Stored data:
(** *** Queries of a database that implements its declarations *)
Lemma type_record_def acts db t : implements acts db → (id_ t ≤ length (names_of acts))%nat →
  ∃ d, types db !! id_ t = Some d ∧ type_record t db = Def d.
Proof.
  intros Hi Hl. destruct (lookup_lt_is_Some_2 (types db) (id_ t)) as [d Hd].
  - rewrite (imp_length _ _ Hi). lia.
  - exists d. split; [done|]. unfold type_record. by rewrite Hd.
Qed.
Lemma GetFromName_valid acts db n : implements acts db → IsValid (GetFromName n db) = true ↔ n ∈ names_of acts.
Proof.
  intros Hi. unfold GetFromName. destruct (ids db !! n) as [i|] eqn:Hn.
  - apply (imp_ids _ _ Hi) in Hn as (k&->&Hk). split; [|done]. intros _. by eapply list_elem_of_lookup_2.
  - split; [done|]. intros (k&Hk)%list_elem_of_lookup_1.
    assert (ids db !! n = Some (S k)) by (apply (imp_ids _ _ Hi); eauto). congruence.
Qed.
Lemma GetName_GetFromName acts db n : implements acts db → n ∈ names_of acts → GetName (GetFromName n db) db = Def n.
Proof.
  intros Hi (k&Hk)%list_elem_of_lookup_1.
  assert (ids db !! n = Some (S k)) as Hn by (apply (imp_ids _ _ Hi); eauto).
  unfold GetFromName. rewrite Hn. unfold GetName, type_record. simpl.
  assert ((name <$> types db) !! S k = Some n) as Hm by (by rewrite (imp_names _ _ Hi)).
  rewrite list_lookup_fmap in Hm. destruct (types db !! S k) as [d|]; [|done]. simpl in *. congruence.
Qed.
Lemma DerivesFrom_based acts db t u : implements acts db → (id_ t ≤ length (names_of acts))%nat →
  DerivesFrom t u db = Def (bool_decide ((id_ t, id_ u) ∈ acts ≫= bases_of)).
Proof.
  intros Hi Ht. destruct (type_record_def _ _ _ Hi Ht) as (d&Hd&Hr). unfold DerivesFrom. rewrite Hr. simpl. f_equal.
  apply bool_decide_ext. by apply (imp_bases _ _ Hi).
Qed.
(** Is [t] among the derived classes of [u]? *)
Definition derived_from (t u : ty) db : ub bool :=
  s ← GetDerivedClasses u db; Def (bool_decide (is_Some (s !! id_ t))).
Lemma derived_based acts db t u : implements acts db → (id_ u ≤ length (names_of acts))%nat →
  derived_from t u db = Def (bool_decide ((id_ t, id_ u) ∈ acts ≫= bases_of)).
Proof.
  intros Hi Ht. destruct (type_record_def _ _ _ Hi Ht) as (d&Hd&Hr). unfold derived_from, GetDerivedClasses. rewrite Hr. simpl. f_equal.
  apply bool_decide_ext. by apply (imp_derived _ _ Hi).
Qed.
(** What an unordered container finds is there, and something is found if anything is there. *)
Definition picks : Prop := ∀ A (l : list A), match pick A l with Some x => x ∈ l | None => l = [] end.
(** The overload for a signature among those declared. *)
Definition overload_for (declared : list callable) (s : signature) (r : option callable) : Prop :=
  match r with
  | Some c => c ∈ declared ∧ key (m_signature c) = key s
  | None => ∀ c, c ∈ declared → key (m_signature c) ≠ key s
  end.
Lemma pick_overload l s : picks → overload_for l s (pick _ (filter (has_signature s) l)).
Proof.
  intros Hp. specialize (Hp _ (filter (has_signature s) l)). unfold overload_for. destruct (pick _ _) as [c|].
  - apply list_elem_of_filter in Hp as [Hs%Is_true_true Hc]. split; [done|]. by apply bool_decide_eq_true in Hs.
  - intros c Hc Hs. apply (elem_of_nil (A:=callable) c). rewrite <-Hp. apply list_elem_of_filter. split; [|done].
    apply Is_true_true. by apply bool_decide_eq_true.
Qed.
Lemma GetMethod_declared acts db t n s : picks → implements acts db → (id_ t ≤ length (names_of acts))%nat →
  ∃ r db', GetMethod_overload pick t n s db = Def (r, db') ∧ overload_for (methods_of acts (id_ t) n) s r ∧
    implements (acts ++ [Q_method t n]) db'.
Proof.
  intros Hp Hi Ht. destruct (type_record_def _ _ _ Hi Ht) as (d&Hd&Hr).
  destruct (implements_on_type acts db _ (id_ t) _ Hi (lookup_lt_Some _ _ _ Hd) (declares_touch t n)) as (db'&He&?).
  unfold GetMethod_overload. rewrite Hr. simpl. rewrite He. simpl. eexists _, db'. split; [done|].
  rewrite <-(imp_methods _ _ Hi _ _ n Hd). split; [by apply pick_overload|done].
Qed.
Lemma GetField_declared acts db t n : implements acts db → (id_ t ≤ length (names_of acts))%nat →
  GetField t n db = Def (find_field n (fields_of acts (id_ t))).
Proof.
  intros Hi Ht. destruct (type_record_def _ _ _ Hi Ht) as (d&Hd&Hr). unfold GetField. rewrite Hr. simpl.
  by rewrite (imp_fields _ _ Hi _ _ Hd).
Qed.
Lemma find_field_first n fs : 
  (∃ f, f ∈ fs ∧ f_name f = n) → ∃ k, fs !! k = Some (find_field n fs) ∧ f_name (find_field n fs) = n ∧
    ∀ j f, (j < k)%nat → fs !! j = Some f → f_name f ≠ n.
Proof.
  induction fs as [|f fs IH]; intros (g&Hg&Hn); [by apply elem_of_nil in Hg|]. simpl. case_bool_decide as Hf.
  - exists 0%nat. split; [done|]. split; [done|]. lia.
  - apply elem_of_cons in Hg as [->|Hg]; [done|].
    destruct IH as (k&Hk&Hkn&Hmin); [by eauto|]. exists (S k). split; [done|]. split; [done|].
    intros [|j] h Hj; [by intros [= <-]|]. apply Hmin. lia.
Qed.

Problem:
The full set of entries has to be duplicated precisely.

Solved problem:
(** *** Queries of a database that implements its declarations *)
Lemma type_record_def acts db t : implements acts db → (id_ t ≤ length (names_of acts))%nat →
  ∃ d, types db !! id_ t = Some d ∧ type_record t db = Def d.
Proof.
  intros Hi Hl. destruct (lookup_lt_is_Some_2 (types db) (id_ t)) as [d Hd].
  - rewrite (imp_length _ _ Hi). lia.
  - exists d. split; [done|]. unfold type_record. by rewrite Hd.
Qed.
Lemma GetFromName_valid acts db n : implements acts db → IsValid (GetFromName n db) = true ↔ n ∈ names_of acts.
Proof.
  intros Hi. unfold GetFromName. destruct (ids db !! n) as [i|] eqn:Hn.
  - apply (imp_ids _ _ Hi) in Hn as (k&->&Hk). split; [|done]. intros _. by eapply list_elem_of_lookup_2.
  - split; [done|]. intros (k&Hk)%list_elem_of_lookup_1.
    assert (ids db !! n = Some (S k)) by (apply (imp_ids _ _ Hi); eauto). congruence.
Qed.
Lemma GetName_GetFromName acts db n : implements acts db → n ∈ names_of acts → GetName (GetFromName n db) db = Def n.
Proof.
  intros Hi (k&Hk)%list_elem_of_lookup_1.
  assert (ids db !! n = Some (S k)) as Hn by (apply (imp_ids _ _ Hi); eauto).
  unfold GetFromName. rewrite Hn. unfold GetName, type_record. simpl.
  assert ((name <$> types db) !! S k = Some n) as Hm by (by rewrite (imp_names _ _ Hi)).
  rewrite list_lookup_fmap in Hm. destruct (types db !! S k) as [d|]; [|done]. simpl in *. congruence.
Qed.
Lemma DerivesFrom_based acts db t u : implements acts db → (id_ t ≤ length (names_of acts))%nat →
  DerivesFrom t u db = Def (bool_decide ((id_ t, id_ u) ∈ acts ≫= bases_of)).
Proof.
  intros Hi Ht. destruct (type_record_def _ _ _ Hi Ht) as (d&Hd&Hr). unfold DerivesFrom. rewrite Hr. simpl. f_equal.
  apply bool_decide_ext. by apply (imp_bases _ _ Hi).
Qed.
(** Is [t] among the derived classes of [u]? *)
Definition derived_from (t u : ty) db : ub bool :=
  s ← GetDerivedClasses u db; Def (bool_decide (is_Some (s !! id_ t))).
Lemma derived_based acts db t u : implements acts db → (id_ u ≤ length (names_of acts))%nat →
  derived_from t u db = Def (bool_decide ((id_ t, id_ u) ∈ acts ≫= bases_of)).
Proof.
  intros Hi Ht. destruct (type_record_def _ _ _ Hi Ht) as (d&Hd&Hr). unfold derived_from, GetDerivedClasses. rewrite Hr. simpl. f_equal.
  apply bool_decide_ext. by apply (imp_derived _ _ Hi).
Qed.
(** What an unordered container finds is there, and something is found if anything is there. *)
Definition picks : Prop := ∀ A (l : list A), match pick A l with Some x => x ∈ l | None => l = [] end.
(** The overload for a signature among those declared. *)
Definition overload_for (declared : list callable) (s : signature) (r : option callable) : Prop :=
  match r with
  | Some c => c ∈ declared ∧ key (m_signature c) = key s
  | None => ∀ c, c ∈ declared → key (m_signature c) ≠ key s
  end.
Lemma pick_overload l s : picks → overload_for l s (pick _ (filter (has_signature s) l)).
Proof.
  intros Hp. specialize (Hp _ (filter (has_signature s) l)). unfold overload_for. destruct (pick _ _) as [c|].
  - apply list_elem_of_filter in Hp as [Hs%Is_true_true Hc]. split; [done|]. by apply bool_decide_eq_true in Hs.
  - intros c Hc Hs. apply (elem_of_nil (A:=callable) c). rewrite <-Hp. apply list_elem_of_filter. split; [|done].
    apply Is_true_true. by apply bool_decide_eq_true.
Qed.
Lemma GetMethod_declared acts db t n s : picks → implements acts db → (id_ t ≤ length (names_of acts))%nat →
  ∃ r db', GetMethod_overload pick t n s db = Def (r, db') ∧ overload_for (methods_of acts (id_ t) n) s r ∧
    implements (acts ++ [Q_method t n]) db'.
Proof.
  intros Hp Hi Ht. destruct (type_record_def _ _ _ Hi Ht) as (d&Hd&Hr).
  destruct (implements_on_type acts db _ (id_ t) _ Hi (lookup_lt_Some _ _ _ Hd) (declares_touch t n)) as (db'&He&?).
  unfold GetMethod_overload. rewrite Hr. simpl. rewrite He. simpl. eexists _, db'. split; [done|].
  rewrite <-(imp_methods _ _ Hi _ _ n Hd). split; [by apply pick_overload|done].
Qed.
Lemma GetField_declared acts db t n : implements acts db → (id_ t ≤ length (names_of acts))%nat →
  GetField t n db = Def (find_field n (fields_of acts (id_ t))).
Proof.
  intros Hi Ht. destruct (type_record_def _ _ _ Hi Ht) as (d&Hd&Hr). unfold GetField. rewrite Hr. simpl.
  by rewrite (imp_fields _ _ Hi _ _ Hd).
Qed.
Lemma find_field_first n fs : 
  (∃ f, f ∈ fs ∧ f_name f = n) → ∃ k, fs !! k = Some (find_field n fs) ∧ f_name (find_field n fs) = n ∧
    ∀ j f, (j < k)%nat → fs !! j = Some f → f_name f ≠ n.
Proof.
  induction fs as [|f fs IH]; intros (g&Hg&Hn); [by apply elem_of_nil in Hg|]. simpl. case_bool_decide as Hf.
  - exists 0%nat. split; [done|]. split; [done|]. lia.
  - apply elem_of_cons in Hg as [->|Hg]; [done|].
    destruct IH as (k&Hk&Hkn&Hmin); [by eauto|]. exists (S k). split; [done|]. split; [done|].
    intros [|j] h Hj; [by intros [= <-]|]. apply Hmin. lia.
Qed.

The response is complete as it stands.